Murine Models for Staphylococcal Infection.

机构信息

Division of Infectious Disease, Department of Medicine, Vanderbilt University Medical Center, Nashville, Tennessee.

Department of Pathology, Microbiology, and Immunology, Vanderbilt University Medical Center, Nashville, Tennessee.

出版信息

Curr Protoc. 2021 Mar;1(3):e52. doi: 10.1002/cpz1.52.

Abstract

Staphylococcus aureus is a Gram-positive bacterium that colonizes almost every organ in humans and mice and is a leading cause of diseases worldwide. S. aureus infections can be challenging to treat due to widespread antibiotic resistance and their ability to cause tissue damage.

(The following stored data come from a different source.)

(* ===== verification/MonitorSafe.v ===== *)
(** The operations of the monitors keep the protocol.

    For each operation of runtime/monitor.cpp a rule says what a thread needs in
    order to call it and what it has afterwards, whatever the other threads do in
    between: entering an object adds one to the number of times the thread holds it,
    leaving takes one away, [Wait] gives the monitor up and comes back with the same
    count, an object keeps the hash code it was given, and the collector deflates
    only monitors nobody uses. *)
From stdpp Require Import base list gmap functions sets.
From S2P Require Import Prelude MarkWord Threads Monitor MonitorInv MonitorRules MonitorLists.
Local Open Scope Z_scope.
Local Open Scope ark_scope.
Local Open Scope prog_scope.

(** What a thread knows, carried over the steps of the others. *)
Ltac carry1 :=
  match goal with
  | R : rely ?t ?w ?w', H : me ?t ?w ?x |- _ => apply (fun h => me_rely t w w' x h R) in H
  | R : rely ?t ?w ?w', H : pub ?t ?w ?p ?o |- _ => apply (fun h => pub_rely t w w' p o h R) in H
  | R : rely ?t ?w ?w', H : mine ?t ?w ?p ?M |- _ => apply (fun h => mine_rely t w w' p M h R) in H
  | R : rely ?t ?w ?w', H : locked ?t ?w ?p ?o ?ow ?c ?W ?T ?B ?M |- _ =>
      let M' := fresh "Mq" in
      let X := fresh in
      pose proof (locked_rely t w w' p o ow c W T B M H R) as X; clear H; destruct X as [M' H]
  end.
Ltac carry := repeat carry1.
(** A step on the thread's own record that nobody looks at. *)
Ltac quietly :=
  apply Safe_thread_set; [intros ?; repeat split|];
  let w := fresh "wq" in let R := fresh "Rq" in let I := fresh "Iq" in
  intros w R I; carry.

(** The values of a function changed at some points. *)
Ltac fn_cases :=
  repeat match goal with
  | |- context [<[?a := _]> _ ?b] =>
      destruct (decide (b = a)); [subst; rewrite !fn_lookup_insert|rewrite !fn_lookup_insert_ne by done]
  end.

Section Operations.
Context `{MemoryModelConfig} `{!ConfigLayout} `{Build} `{!BuildOk}.
Context (strict : bool).
Abbreviation world := (Store * Ghost)%type.
Abbreviation Safe := (Safe inv rely (tolerated strict)).

(** ** Equal descriptions *)
Lemma me_ext t w x x' :
  me t w x -> m_status x' = m_status x -> (forall p, m_cnt x' p = m_cnt x p) ->
  m_busy x' = m_busy x -> m_at x' = m_at x -> (forall o, m_depth x' o = m_depth x o) ->
  m_cond x' = m_cond x -> m_priv x' = m_priv x -> m_susp x' = m_susp x ->
  m_own x' = m_own x -> me t w x'.
Proof.
  intros [E1 E2 E3 E4 E5 E6 E7 E8 E9 E10 E11] F1 F2 F3 F4 F5 F6 F7 F8 F9. split; try congruence.
  - intros p Hp. rewrite F4. auto.
  - rewrite F6. done.
  - rewrite F7. done.
  - rewrite F8. done.
  - rewrite F8. done.
Qed.

(** ** Monitors before they are published *)
Definition owned (id o u c h : Z) : Monitor :=
  {| (newMonitor id o) with
     owner_ := Some u; recursiveCounter_ := c; lock_ := Some u; hashCode_ := h |}.

(** A step on a private monitor that keeps its hash. *)
Lemma Safe_private {A V} t p f (k : V -> prog A) Q w M x M' a :
  mine t w p M -> me t w x -> m_status x = RUNNING ->
  (forall ch, f t ch M = Next a M') ->
  id_ M' = id_ M -> obj_ M' = obj_ M -> (forall l, head_of l M' = head_of l M) ->
  waitersCounter_ M' = waitersCounter_ M -> (lock_inv M -> lock_inv M') ->
  hashCode_ M' = hashCode_ M ->
  (forall w', inv w' -> me t w' x -> mine t w' p M' -> Safe t (k a) Q w') ->
  Safe t (Bind (monitor_act p f) k) Q w.
Proof.
  intros Hm Hme Hrun Ef F1 F2 F3 F4 F5 F6 Hk. eapply Safe_mine_act; [done..|].
  intros ch Hl Hh. rewrite Ef. split; [|done].
  split; [done|]. split; [done|]. split; [done|]. split; [done|]. split; [auto|]. by rewrite F6.
Qed.

Lemma Safe_private_get {A V} t p (f : Monitor -> V) (k : V -> prog A) Q w M x :
  mine t w p M -> me t w x ->
  (forall w', inv w' -> me t w' x -> mine t w' p M -> Safe t (k (f M)) Q w') ->
  Safe t (Bind (monitor_get p f) k) Q w.
Proof.
  intros Hm Hme Hk. apply Safe_monitor_get. intros w' R I. carry. exists M. split; [apply Hm|auto].
Qed.

(** The thread [u] for which [t] works is [t] itself or has been stopped by it. *)
Definition stopped_for (x : Me) (t u : Z) : Prop := u = t \/ m_susp x = Some (u, true).

Lemma Safe_assert_stopped {A} t u p M (k : () -> prog A) Q w x :
  me t w x -> mine t w p M -> stopped_for x t u ->
  (forall w', inv w' -> me t w' x -> mine t w' p M -> Safe t (k ()) Q w') ->
  Safe t (Bind (assert_stopped t u) k) Q w.
Proof.
  intros Hme Hm Hs Hk. unfold assert_stopped. seq. apply Safe_thread_get. intros w1 R1 I1. carry.
  apply Safe_assert; [|by apply Hk]. destruct Hs as [->|Hs].
  - by rewrite bool_decide_eq_true_2.
  - apply orb_true_iff. right. apply negb_true_iff, bool_decide_eq_false_2.
    by apply (me_halted _ _ _ Hme).
Qed.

The primary modes of transmission of S. aureus are via direct contact with a colonized or infected individual or invasive spread from a colonization niche in the same individual. S. aureus can cause a myriad of diseases, including skin and soft tissue infections (SSTIs), osteomyelitis, pneumonia, endocarditis, and sepsis. S. aureus infection is characterized by the formation of purulent lesions known as abscesses, which are rich in live and dead neutrophils, macrophages, and surrounded by a capsule containing fibrin and collagen. Different strains of S. aureus produce varying amounts of toxins that evade and/or elicit immune responses. Therefore, animal models of S. aureus infection provide a unique opportunity to understand the dynamics of organ-specific immune responses and modifications in the pathogen that could favor the establishment of the pathogen. With advances in in vivo imaging of fluorescent transgenic mice, combined with fluorescent/bioluminescent bacteria, we can use mouse models to better understand the immune response to these types of infections. By understanding the host and bacterial dynamics within various organ systems, we can develop therapeutics to eliminate these pathogens. This module describes in vivo mouse models of both local and systemic S. aureus infection. © 2021 Wiley Periodicals LLC. Basic Protocol 1: Murine model of Staphylococcus aureus subcutaneous infection Alternate Protocol: Murine tape stripping skin infection model Basic Protocol 2: Sample collection to determine skin structure, production of inflammatory mediators, and bacterial load Basic Protocol 3: Murine model of post-traumatic Staphylococcus aureus osteomyelitis Basic Protocol 4: Intravenous infection of the retro-orbital sinus Support Protocol: Preparation of the bacterial inoculum.

摘要

金黄色葡萄球菌是一种革兰氏阳性细菌,它定植于人类和小鼠的几乎每个器官,是全球疾病的主要原因。由于广泛的抗生素耐药性和引起组织损伤的能力,金黄色葡萄球菌感染的治疗具有挑战性。金黄色葡萄球菌的主要传播途径是直接接触定植或感染个体,或在同一个体的定植部位进行侵袭性传播。金黄色葡萄球菌可引起多种疾病,包括皮肤和软组织感染(SSTIs)、骨髓炎、肺炎、心内膜炎和败血症。金黄色葡萄球菌感染的特征是形成称为脓肿的化脓性病变,脓肿富含活的和死的中性粒细胞、巨噬细胞,并被含有纤维蛋白和胶原蛋白的胶囊包围。不同的金黄色葡萄球菌株产生不同数量的毒素,这些毒素可以逃避和/或引发免疫反应。因此,金黄色葡萄球菌感染的动物模型提供了一个独特的机会,可以了解特定器官免疫反应的动态变化,以及病原体的改变,这些改变可能有利于病原体的建立。随着体内荧光转基因小鼠成像技术的进步,结合荧光/生物发光细菌,我们可以使用小鼠模型来更好地理解这些类型感染的免疫反应。通过了解不同器官系统中的宿主和细菌动态,我们可以开发消除这些病原体的疗法。本模块描述了金黄色葡萄球菌局部和全身感染的体内小鼠模型。 © 2021 威立出版社。 基本方案 1:金黄色葡萄球菌皮下感染的小鼠模型 可选方案 1:小鼠胶带剥离皮肤感染模型 基本方案 2:收集样本以确定皮肤结构、炎症介质的产生和细菌负荷 基本方案 3:创伤后金黄色葡萄球菌骨髓炎的小鼠模型 基本方案 4:经眶后窦静脉感染 支持方案:细菌接种物的制备。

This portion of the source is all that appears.